The opening line of the novel is one of those occasions where an author rises up from the sea of conventionality and announces in a loud, clear booming voice that snaps to attention every reader seriously perusing the words: pay attention! A careful reader better pay attention because this is not the kind of opening line that comes along very often. Or once or twice a year. Or even once a decade. This is one of those opening lines that fifty years from now will still be making the lists of the best opening lines of the 20th century. It is poetry, true, but more importantly it is thematically rich: phone calls in the night are never good and usually lead to less sleep before allowing you to return to more sleep.
For the basis of both seventeenth-century science and seventeenth century history was the same. There was a single, fundamental assumption: that every event has a preceding cause and a proceeding effect.
The protagonist of the story, John Washington, is a history professor and history scholar. He is not, however, a particularly emotional historian. His own personal family history is full of gaps in information, unanswered questions and—more to the point—unasked questions. John is a peculiarly disinterested student of history who must literally be goaded (at least manipulated) by his psychiatrist girlfriend into diving into a past that actually concerns him with the same fulsome purposefulness as his academic study of history. The story that emerges from this trek into the antiquity of his making presents a challenge to the preconceived notions of cause and effect. The real question that John must apply here is whether the cause and effect model is always enough to answer to why things happened rather than just confirming that events did occur in relation to another.
“He did what every white businessman would do with his business: he kept records.”
The “he” is John’s father, Moses. The business in question is bootlegging.
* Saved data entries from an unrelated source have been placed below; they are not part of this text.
(** A limiter keeps its settings, and a call acts on the entry of [key] as on
    nothing else. *)
Lemma call_on_key key c l :
  rl_max_attempts (limiter_call c l).1 = rl_max_attempts l /\
  rl_window (limiter_call c l).1 = rl_window l /\
  rl_entries (limiter_call c l).1 !! key = entry_after (rl_window l) key c (rl_entries l !! key) /\
  verdicts key (limiter_call c l).2 = verdict_of (rl_max_attempts l) (rl_window l) key c (rl_entries l !! key).
Proof.
  destruct c as [now k|k|now]; cbn [limiter_call entry_after verdict_of].
  - rewrite check_counted. cbn [fst snd rl_max_attempts rl_window rl_entries]. split_and!; try done;
      unfold verdicts; rewrite ?filter_cons; cbn [fst]; case_decide as Hk; subst;
      rewrite ?lookup_insert_eq, ?lookup_insert_ne, ?retain_lookup by done; done.
  - cbn. split_and!; try done. case_decide; subst; [apply lookup_delete_eq|by rewrite lookup_delete_ne].
  - cbn. split_and!; try done. apply retain_lookup.
Qed.

Lemma verdicts_app key a b : verdicts key (a ++ b) = verdicts key a ++ verdicts key b.
Proof. unfold verdicts. by rewrite filter_app, fmap_app. Qed.

Lemma allowed_app key a b : allowed key (a ++ b) = (allowed key a + allowed key b)%nat.
Proof. unfold allowed. by rewrite verdicts_app, filter_app, length_app. Qed.

Lemma limiter_run_app cs ds l :
  limiter_run (cs ++ ds) l =
    let '(l1, v) := limiter_run cs l in let '(l2, w) := limiter_run ds l1 in (l2, v ++ w).
Proof.
  revert l. induction cs as [|c cs IH]; intros l; cbn [app limiter_run]; [by destruct (limiter_run ds l)|].
  destruct (limiter_call c l) as [l1 v]. rewrite IH. destruct (limiter_run cs l1) as [l2 w].
  destruct (limiter_run ds l2). by rewrite app_assoc.
Qed.

(** ** How often a key is let through *)
Section Bound.
Context (max window t : Z) (key : str) (Hmax : 0 <= max) (Hw : 0 <= window).

(** How often [key] may still be let through before [t + window]. *)
Definition room (o : option RateLimitEntry) : Z :=
  match o with
  | None => max
  | Some e => (max - Z.min (le_count e) max) + (if t + window <=? le_reset_at e then 0 else max)
  end.
(** No counter wraps within [n] calls. *)
Definition counts_to (n : nat) (o : option RateLimitEntry) : Prop :=
  from_option (fun e => 0 <= le_count e /\ le_count e + Z.of_nat n < 2 ^ 32) (Z.of_nat n < 2 ^ 32) o.

Lemma counts_live n now o : counts_to n o -> counts_to n (live now o).
Proof. destruct o as [e|]; [|done]. cbn. destruct (_ <? _); cbn; lia. Qed.

Lemma live_room now o : now < t + window -> room (live now o) <= room o.
Proof.
  intros Hn. destruct o as [e|]; [|done]. cbn [live mbind option_bind]. cbn.
  destruct (Z.ltb_spec now (le_reset_at e)); cbn; [lia|].
  destruct (Z.leb_spec (t + window) (le_reset_at e)); lia.
Qed.

Lemma counts_entry n c o : counts_to (S n) o -> counts_to n (entry_after window key c o).
Proof.
  assert (forall o, counts_to (S n) o -> counts_to n o) as Hle by (intros [e|]; cbn; lia).
  intros H. destruct c as [now k|k|now]; cbn [entry_after]; try case_decide; auto using counts_live.
  - apply (counts_live _ now) in H. unfold counted. destruct (live now o) as [e|]; cbn in *; [|lia].
    rewrite wrap_small by (unfold uint; lia). lia.
  - apply (Hle o) in H. destruct o as [e|]; cbn in *; lia.
Qed.

Lemma room_counted now o n : t <= now < t + window -> counts_to (S n) o ->
  let e := counted window now o in
  (if le_count e <=? max then 1 else 0) + room (Some e) <= room o.
Proof.
  intros Hn Hc. pose proof (live_room now o ltac:(lia)) as Hr. apply (counts_live _ now) in Hc. unfold counted.
  destruct (live now o) as [e|]; cbn in *.
  - rewrite wrap_small by (unfold uint; lia). destruct (Z.leb_spec (le_count e + 1) max); lia.
  - rewrite (proj2 (Z.leb_le (t + window) (now + window))) by lia. destruct (Z.leb_spec 1 max); lia.
Qed.

Lemma run_bounded cs : forall l,
  Forall (call_within t (t + window)) cs -> Forall (fun c => ~ resets key c) cs ->
  rl_max_attempts l = max -> rl_window l = window -> counts_to (length cs) (rl_entries l !! key) ->
  Z.of_nat (allowed key (limiter_run cs l).2) <= room (rl_entries l !! key).
Proof.
  induction cs as [|c cs IH]; intros l Hb Hr Hm Hwl Hc.
  - cbn. destruct (rl_entries l !! key) as [e|]; cbn in *; [|lia]. destruct (_ <=? _); lia.
  - inv Hb. inv Hr. cbn [length] in Hc. pose proof (counts_entry _ c _ Hc) as Hc'.
    destruct (call_on_key key c l) as (E1 & E2 & E3 & E4). rewrite Hm, Hwl in *. cbn [limiter_run].
    destruct (limiter_call c l) as [l1 v]. cbn [fst snd] in *. rewrite <- E3 in Hc'.
    specialize (IH l1). destruct (limiter_run cs l1) as [l2 vs]. cbn [snd] in *.
    rewrite allowed_app, Nat2Z.inj_add. unfold allowed at 1. rewrite E4.
    etransitivity; [apply Z.add_le_mono_l, IH; done|]. rewrite E3.
    destruct c as [now k|k|now]; cbn [verdict_of entry_after call_within resets] in *.
    + case_decide; [|cbn; apply live_room; lia].
      etransitivity; [|apply (room_counted now _ (length cs)); [lia|done]]. rewrite filter_cons, filter_nil.
      destruct (_ <=? max); cbn [length]; rewrite ?decide_True, ?decide_False by done; cbn; lia.
    + case_decide; [done|]. cbn. lia.
    + cbn. apply live_room. lia.
Qed.

Lemma run_counts cs : forall n l, rl_window l = window ->
  counts_to (length cs + n) (rl_entries l !! key) ->
  rl_max_attempts (limiter_run cs l).1 = rl_max_attempts l /\ rl_window (limiter_run cs l).1 = window /\
  counts_to n (rl_entries (limiter_run cs l).1 !! key).
Proof.
  induction cs as [|c cs IH]; intros n l Hwl Hc; [done|]. cbn [length plus] in Hc. apply (counts_entry _ c) in Hc.
  destruct (call_on_key key c l) as (E1 & E2 & E3 & _). cbn [limiter_run]. rewrite Hwl in *. rewrite <- E3 in Hc.
  destruct (limiter_call c l) as [l1 v]. destruct (IH n l1 E2 Hc) as (F1 & F2 & F3).
  destruct (limiter_run cs l1). cbn [fst] in *. split_and!; congruence || done.
Qed.
End Bound.

(** ** Whom the limiter refuses *)
Section Fair.
Context (key : str).

(** The counter is at most the number of checks since its window began. *)
Definition counts_past (past : list LimiterCall) (now : Z) (l : RateLimiter) : Prop :=
  forall e, rl_entries l !! key = Some e ->
    0 <= le_count e <= Z.of_nat (checks_from key (le_reset_at e - rl_window l) past) /\
    le_reset_at e - rl_window l <= now.

Lemma checks_app a cs ds : checks_from key a (cs ++ ds) = (checks_from key a cs + checks_from key a ds)%nat.
Proof. unfold checks_from. by rewrite filter_app, length_app. Qed.

Lemma checks_mono a b cs : a <= b -> (checks_from key b cs <= checks_from key a cs)%nat.
Proof.
  intros Hab. unfold checks_from. induction cs as [|c cs IH]; [done|]. rewrite !filter_cons.
  destruct (decide (check_from key b c)) as [Hb|]; [|case_decide; cbn [length]; lia].
  rewrite decide_True by (destruct c; cbn in *; try done; split; [tauto|lia]). cbn [length]. lia.
Qed.

Lemma live_some now o e : live now o = Some e -> o = Some e /\ now < le_reset_at e.
Proof. destruct o as [e'|]; [|done]. cbn. destruct (Z.ltb_spec now (le_reset_at e')); intros H'; by simplify_eq. Qed.

Lemma checks_one a now : a <= now -> checks_from key a [CallCheck now key] = 1%nat.
Proof. intros Ha. unfold checks_from. rewrite filter_cons, decide_True by done. by rewrite filter_nil. Qed.

Lemma call_counts_past past now c l : counts_past past now l ->
  (match c with CallCheck t _ | CallCleanup t => now <= t | CallReset _ => True end) ->
  counts_past (past ++ [c]) (match c with CallCheck t _ | CallCleanup t => t | CallReset _ => now end) (limiter_call c l).1.
Proof.
  intros Hp Ht e He. destruct (call_on_key key c l) as (_ & Hw & E & _). rewrite E in He. rewrite Hw, checks_app. clear E Hw.
  assert (forall t, now <= t -> rl_entries l !! key = Some e ->
    0 <= le_count e <= Z.of_nat (checks_from key (le_reset_at e - rl_window l) past + checks_from key (le_reset_at e - rl_window l) [c])
    /\ le_reset_at e - rl_window l <= t) as Hk by (intros t ? He'; apply Hp in He'; lia).
  destruct c as [t k|k|t]; cbn [entry_after] in He.
  - case_decide; [subst k|apply live_some in He as [He _]; by apply Hk]. injection He as <-. unfold counted.
    destruct (live t (rl_entries l !! key)) as [e'|] eqn:Hl; cbn [le_count le_reset_at].
    + apply live_some in Hl as [Hl _]. apply Hp in Hl as [Hl1 Hl2]. rewrite checks_one by lia.
      pose proof (Z.mod_pos_bound (le_count e' + 1) (2 ^ 32) ltac:(lia)).
      pose proof (Z.mod_le (le_count e' + 1) (2 ^ 32) ltac:(lia) ltac:(lia)). unfold wrap. lia.
    + rewrite checks_one by lia. lia.
  - case_decide; [done|]. by apply Hk.
  - apply live_some in He as [He _]. by apply Hk.
Qed.

(** A check is allowed when fewer than the permitted number of checks fell in
    the window that ends with it. *)
Lemma recent_allowed cs : forall past now l t post, counts_past past now l ->
  in_order now (cs ++ CallCheck t key :: post) ->
  Z.of_nat (checks_from key (t - rl_window l + 1) (past ++ cs)) < rl_max_attempts l ->
  (RateLimiter_check t key (limiter_run cs l).1).2 = true.
Proof.
  induction cs as [|c cs IH]; intros past now l t post Hp Ho Hn.
  - rewrite app_nil_r in Hn. destruct Ho as [Ht _]. cbn [limiter_run fst]. rewrite check_counted. cbn [snd].
    apply Z.leb_le. unfold counted. destruct (live t (rl_entries l !! key)) as [e|] eqn:Hl; cbn [le_count]; [|lia].
    apply live_some in Hl as [Hl Hlt]. apply Hp in Hl as [Hl1 Hl2].
    assert (checks_from key (le_reset_at e - rl_window l) past <= checks_from key (t - rl_window l + 1) past)%nat as Hle.
    { apply checks_mono. lia. }
    pose proof (Z.mod_le (le_count e + 1) (2 ^ 32) ltac:(lia) ltac:(lia)). unfold wrap. lia.
  - assert (Hstep := call_counts_past past now c l Hp). destruct (call_on_key key c l) as (E1 & E2 & _).
    cbn [limiter_run]. destruct (limiter_call c l) as [l1 v]. cbn [fst] in *. rewrite <- E2, <- E1 in Hn.
    rewrite (cons_middle c past cs), app_assoc in Hn.
    destruct (limiter_run cs l1) eqn:Er. cbn [fst]. change r with (r, l0).1. rewrite <- Er.
    destruct c; cbn [app in_order] in Ho; eapply IH; eauto; try apply Hstep; try apply Ho; done.
Qed.
End Fair.

(** C29 The limiter is bounded and fair.  Between two resets of a key, whatever
    else is called, the checks of the key inside an interval as long as the
    window succeed at most twice as often as configured; and a check is refused
    only if the configured number of checks fell in the window before it. *)
Theorem limiter_bounds_attempts (max window t0 : Z) (key : str) (calls : list LimiterCall)
    (Hmax : 0 <= max) (Hw : 0 <= window) (Ho : in_order t0 calls) (Hn : Z.of_nat (length calls) < 2 ^ 32) :
  (forall pre seg post t, calls = pre ++ seg ++ post -> Forall (call_within t (t + window)) seg ->
     Forall (fun c => ~ resets key c) seg ->
     Z.of_nat (allowed key (limiter_run seg (limiter_run pre (RateLimiter_new max window)).1).2) <= 2 * max) /\
  (forall pre now post, calls = pre ++ CallCheck now key :: post ->
     Z.of_nat (checks_from key (now - window + 1) pre) < max ->
     (RateLimiter_check now key (limiter_run pre (RateLimiter_new max window)).1).2 = true).
Proof.
  split.
  - intros pre seg post t -> Hs Hr. rewrite !length_app in Hn.
    destruct (run_counts window key pre (length seg) (RateLimiter_new max window)) as (E1 & E2 & E3);
      [done|cbn [rl_entries RateLimiter_new]; rewrite lookup_empty; cbn; lia|].
    etransitivity; [apply (run_bounded max window t); done|].
    destruct (rl_entries _ !! key) as [e|]; cbn in *; [|lia]. destruct (_ <=? _); lia.
  - intros pre now post -> Hp. apply (recent_allowed key pre [] t0 (RateLimiter_new max window) now post); done.
Qed.

Lemma limiter_bounds_attempts_witness :
  let key := lit "10.0.0.9" in
  let calls := map (fun t => CallCheck t key) [0; 59; 60; 61; 62] in
  Z.of_nat (allowed key (limiter_run (drop 1 calls) (limiter_run (take 1 calls) (RateLimiter_new 2 60)).1).2) <= 4 /\
  (RateLimiter_check 59 key (limiter_run (take 1 calls) (RateLimiter_new 2 60)).1).2 = true.
Proof.
  intros key calls. destruct (limiter_bounds_attempts 2 60 0 key calls) as [H1 H2]; [lia..| |reflexivity|].
  - cbn. lia.
  - split.
    + apply (H1 (take 1 calls) (drop 1 calls) [] 59); [reflexivity|repeat constructor; lia|].
      repeat constructor; cbn; tauto.
    + apply (H2 (take 1 calls) 59 (drop 2 calls)); reflexivity.
Defined.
And the reason this information is worthwhile to John long after his father’s death is because when a black man sells bootleg liquor to rich white people who do not expect him to do something so outside the norm and—well, let’s just say it—clever, tables tend to get turned. Moses Washington was in the bootleg liquor business to be sure, but he made his fortune by being in the record-keeping business. Records that could be used to blackmail and control those upstanding rich white citizens.
“Everybody thought it was an accident. The Judge thought it was murder. I thought I had discovered it was a suicide. But what it really was was…a hunting trip.”
Why the Judge believes that Moses Washington was murdered should be clear enough: a black man with that much power in a white town isn’t likely to stay alive for too long no matter how smart and lucky he is. Why everybody thought was an accident is because that was the story of the coverup by those who didn’t want it getting out that he had been murdered. The suicide angle covers the other half of the mystery at the heart of the story because Moses was found dead at the gravesite of his grandfather, a runaway slave who committed mass suicide with others rather than going back into bondage. So if it wasn’t murder, or an accident or a suicide…what happened on that hunting trip? What was the effect of going on that hunt? And what was the cause?